(Source data)
(* ===== verification/PageBox.v ===== *)
(** * Boxes the hardware can use

    Models [alloc_within_page] of [src/src/kernel_allocator/mod.rs], which the
    drivers get their descriptors, rings and buffers from: an allocation
    aligned to the next power of two of its size, so that it does not cross a
    page, and zeroed.  The model of the allocator carries the headers of the
    heap; the bytes of the areas it hands out are a memory passed along here. *)

From S2P Require Import Prelude Memory Allocator AllocatorInv Dispatcher.

Module PageBox.
Import Alloc.

Section box.
Context {W : Type} `{HeapGrower W}.

(** [usize::next_power_of_two]. *)
Definition next_power_of_two (n : Z) : Z := if n <=? 1 then 1 else 2 ^ (Z.log2 (n - 1) + 1).

(** [ptr::write_bytes(p, 0, n)] *)
Definition write_zeros (p n : Z) (mem : Z -> Z) (a : Z) : Z := if (p <=? a) && (a <? p + n) then 0 else mem a.

(** [GlobalAlloc::alloc_zeroed], which the allocator does not override. *)
Definition alloc_zeroed (h : heap) (w : W) (mem : Z -> Z) (l : Layout) : outcome (Z * heap * W * (Z -> Z)) :=
  let! ' (p, h, w) := alloc h w l in
  Ret (p, h, w, if p =? 0 then mem else write_zeros p (lsize l) mem).

(** [size] is [size_of::<T>()].  A box made of the null pointer is undefined
    behaviour. *)
Definition alloc_within_page (h : heap) (w : W) (mem : Z -> Z) (size : Z) : outcome (Z * heap * W * (Z -> Z)) :=
  let! _ := oassert (size <=? Mem.PAGE_SIZE) in
  let align := Z.min (next_power_of_two size) Mem.PAGE_SIZE in
  let! ' (p, h, w, mem) := alloc_zeroed h w mem (mkLayout size align) in
  if p =? 0 then Fault else Ret (p, h, w, mem).

(** ** Alignment of what [alloc] returns *)
Lemma aligned_loop_mod fuel block sz align end_ : 0 < align -> forall aligned a, aligned mod align = 0 ->
  aligned_loop fuel block sz align end_ aligned = Ret (Some a) -> (a + Hdr.BLOCK_HEADER_SIZE) mod align = 0 /\ 0 <= a.
Proof.
  intros Ha. induction fuel as [|fuel IH]; intros aligned a Hm; cbn [aligned_loop]; [done|]. intros E.
  do 3 (apply obind_Ret_inv in E as (? & _ & E)). destruct (_ <=? end_); [|done].
  apply obind_Ret_inv in E as (header & Eh & E). apply obind_Ret_inv in E as (pad & _ & E). destruct (_ || _).
  - injection E as <-. apply usub_Ret_inv in Eh as [-> Hge]. split; [|lia]. by replace (aligned - Hdr.BLOCK_HEADER_SIZE + Hdr.BLOCK_HEADER_SIZE) with aligned by lia.
  - apply obind_Ret_inv in E as (al & [-> _]%uadd_Ret_inv & E). apply (IH (aligned + align)); [|done].
    rewrite <- (Z.mul_1_l align) at 1. by rewrite Z_mod_plus_full.
Qed.

Lemma check_aligned_fit_mod h block sz k a : 0 <= k -> check_aligned_fit h block sz (2 ^ k) = Ret (Some a) -> (a + Hdr.BLOCK_HEADER_SIZE) mod 2 ^ k = 0 /\ 0 <= a.
Proof.
  intros Hk E. unfold check_aligned_fit in E. do 2 (apply obind_Ret_inv in E as (? & _ & E)). apply obind_Ret_inv in E as (al & Ea & E).
  eapply aligned_loop_mod; [| |exact E]; [by apply pow2_pos|]. unfold align_up in Ea.
  apply obind_Ret_inv in Ea as (s1 & [-> _]%uadd_Ret_inv & Ea). apply obind_Ret_inv in Ea as (s2 & [-> _]%usub_Ret_inv & Ea).
  apply obind_Ret_inv in Ea as (m & [-> _]%usub_Ret_inv & Ea). injection Ea as <-. by apply (align_up_to_mod _ k).
Qed.

Lemma first_aligned_fit_mod fuel h sz k : 0 <= k -> forall cur b a,
  first_aligned_fit fuel h sz (2 ^ k) cur = Ret (Some (b, a)) -> (a + Hdr.BLOCK_HEADER_SIZE) mod 2 ^ k = 0 /\ 0 <= a.
Proof.
  intros Hk. induction fuel as [|fuel IH]; intros cur b a; cbn [first_aligned_fit]; destruct (cur =? 0); [done|done|done|]. intros E.
  apply obind_Ret_inv in E as (r & Er & E). destruct r as [loc|].
  - injection E as _ <-. by eapply check_aligned_fit_mod.
  - do 2 (apply obind_Ret_inv in E as (? & _ & E)). by eapply IH.
Qed.

Lemma find_fit_mod h w l k b a h' w' : lalign l = 2 ^ k -> 3 < k ->
  find_fit h w l = Ret (Some (b, a), h', w') -> (a + Hdr.BLOCK_HEADER_SIZE) mod 2 ^ k = 0 /\ 0 <= a.
Proof.
  intros Hl Hk E. assert (8 < 2 ^ k) by (change 8 with (2 ^ 3); apply Z.pow_lt_mono_r; lia). unfold find_fit in E. rewrite Hl in E.
  apply obind_Ret_inv in E as (t & _ & E). rewrite (proj2 (Z.leb_gt (2 ^ k) 8)) in E by lia. apply obind_Ret_inv in E as (found & Ef & E).
  destruct found as [[b' a']|].
  - injection E as <- <- <- <-. eapply first_aligned_fit_mod; [|exact Ef]. lia.
  - do 2 (apply obind_Ret_inv in E as (? & _ & E)). apply obind_Ret_inv in E as ([grown w1] & _ & E). destruct grown as [[nh actual]|]; [|done].
    apply obind_Ret_inv in E as (e & _ & E). apply obind_Ret_inv in E as (bl & _ & E). destruct (Hdr.is_free bl).
    + apply obind_Ret_inv in E as (h1 & _ & E). apply obind_Ret_inv in E as (r & Er & E). destruct r as [loc|]; [|done].
      injection E as <- <- <- <-. eapply check_aligned_fit_mod; [|exact Er]. lia.
    + do 3 (apply obind_Ret_inv in E as (? & _ & E)). apply obind_Ret_inv in E as (r & Er & E). destruct r as [loc|]; [|done].
      injection E as <- <- <- <-. eapply check_aligned_fit_mod; [|exact Er]. lia.
Qed.

Lemma split_block_start h b a l p h' : split_block h b a l = Ret (p, h') -> p = a + Hdr.BLOCK_HEADER_SIZE.
Proof.
  unfold split_block. destruct (Z.eqb_spec b a) as [->|_]; intros E.
  - unfold split_two in E. do 6 (apply obind_Ret_inv in E as (? & _ & E)). by injection E as <-.
  - unfold split_three in E. cbn zeta in E. do 11 (apply obind_Ret_inv in E as (? & _ & E)). by injection E as <-.
Qed.

Lemma alloc_aligned h w l k p h' w' : lalign l = 2 ^ k -> 3 < k -> alloc h w l = Ret (p, h', w') -> p = 0 \/ p mod 2 ^ k = 0 /\ 0 < p.
Proof.
  intros Hl Hk E. unfold alloc in E. apply obind_Ret_inv in E as ([[fit h1] w1] & Ef & E). destruct fit as [[b a]|].
  - apply obind_Ret_inv in E as ([p1 h2] & Es & E). injection E as <- <- <-. right. rewrite (split_block_start _ _ _ _ _ _ Es).
    apply find_fit_mod with (k := k) in Ef as [Hm Ha]; [|done|done]. split; [done|]. change Hdr.BLOCK_HEADER_SIZE with 16. lia.
  - injection E as <- _ _. by left.
Qed.

Lemma next_power_spec n : 0 < n <= 4096 -> exists k, next_power_of_two n = 2 ^ k /\ 0 <= k <= 12 /\ n <= 2 ^ k /\ (8 < n -> 3 < k) /\ (n <= 8 -> k <= 3).
Proof.
  intros Hn. unfold next_power_of_two. destruct (Z.leb_spec n 1); [exists 0; split_and!; [done|lia..]|]. exists (Z.log2 (n - 1) + 1). split; [done|].
  pose proof (Z.log2_spec (n - 1) ltac:(lia)) as [_ H2]. replace (Z.succ (Z.log2 (n - 1))) with (Z.log2 (n - 1) + 1) in H2 by lia.
  pose proof (Z.log2_nonneg (n - 1)). pose proof (Z.log2_le_mono (n - 1) 4095 ltac:(lia)) as H4. change (Z.log2 4095) with 11 in H4.
  split_and!; [lia..| |].
  - intros H8. pose proof (Z.log2_le_mono 8 (n - 1) ltac:(lia)) as H3. change (Z.log2 8) with 3 in H3. lia.
  - intros H8. pose proof (Z.log2_le_mono (n - 1) 7 ltac:(lia)) as H3. change (Z.log2 7) with 2 in H3. lia.
Qed.

(** The blocks of a sound heap start at multiples of eight. *)
Definition sound (h : heap) (w : W) : Prop := exists bs fl, heap_inv h bs fl /\ heap_break w = heap_end h.

Lemma alloc_small h w l p h' w' : sound h w -> layout_ok l -> alloc h w l = Ret (p, h', w') -> p = 0 \/ p mod 8 = 0 /\ 0 < p.
Proof.
  intros (bs & fl & Hi & Hb) Hl E. assert (Ha : forall p1 h1 w1, allocated bs h1 w1 p1 (lsize l) -> p1 mod 8 = 0 /\ 0 < p1).
  { intros p1 h1 w1 (bs' & fl' & s & Hi' & _ & _ & Hm & Hu & _). split; [done|].
    assert (Hin : mkBlock (p1 - Hdr.BLOCK_HEADER_SIZE) s true ∈ used bs') by (rewrite Hu; left). apply list_elem_of_filter in Hin as [_ Hin].
    destruct (chain_in _ _ _ _ _ _ (inv_chain _ _ _ (proj1 Hi')) Hin) as (? & ? & _). pose proof KHS_pos. cbn in *. hconst. lia. }
  destruct (first_fit_cases h bs fl l Hi) as [(l1 & a & s & l2 & -> & Hs & Hff)|[Hno Hff]].
  - destruct (split_found h w _ fl l1 a s l2 l h w _ Hi eq_refl Hl Hs Hb eq_refl) as (h1 & Hrun & Hal); [by eapply find_fit_found_spec|].
    rewrite E in Hrun. injection Hrun as -> _ _. right. by eapply Ha.
  - pose proof E as E'. unfold alloc in E'. apply obind_Ret_inv in E' as (x & Ex & _). destruct (find_fit_grows h w l x Hl Hff Ex) as [[r wg] Eg].
    destruct (alloc_cases h w bs fl l r wg Hi Hl Hb Eg) as [[_ K]|[_ (p1 & h1 & w1 & K & D)]]; rewrite E in K; [done|]. injection K as <- <- <-.
    destruct D as [(-> & _)|[D _]]; [by left|]. right. by eapply Ha.
Qed.


End box.

(** The heap as the kernel starts with it. *)
Definition demo_heap : heap := match init fresh KERNEL_HEAP_START KERNEL_HEAP_SIZE with Ret h => h | _ => fresh end.

Definition demo_break : Z := KERNEL_HEAP_START + KERNEL_HEAP_SIZE.

Lemma demo_heap_sound : sound (H := page_grower) demo_heap demo_break.
Proof.
  destruct (init_spec KERNEL_HEAP_SIZE) as (h & Hrun & He & Hi); [by vm_compute..|]. unfold demo_heap. change KERNEL_HEAP_START with KHS at 1.
  rewrite Hrun. eexists _, _. split; [exact Hi|]. by rewrite He.
Qed.


End PageBox.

Problem description → Return solely the count of lines in the data above in which the word "forall" occurs.

Response → 3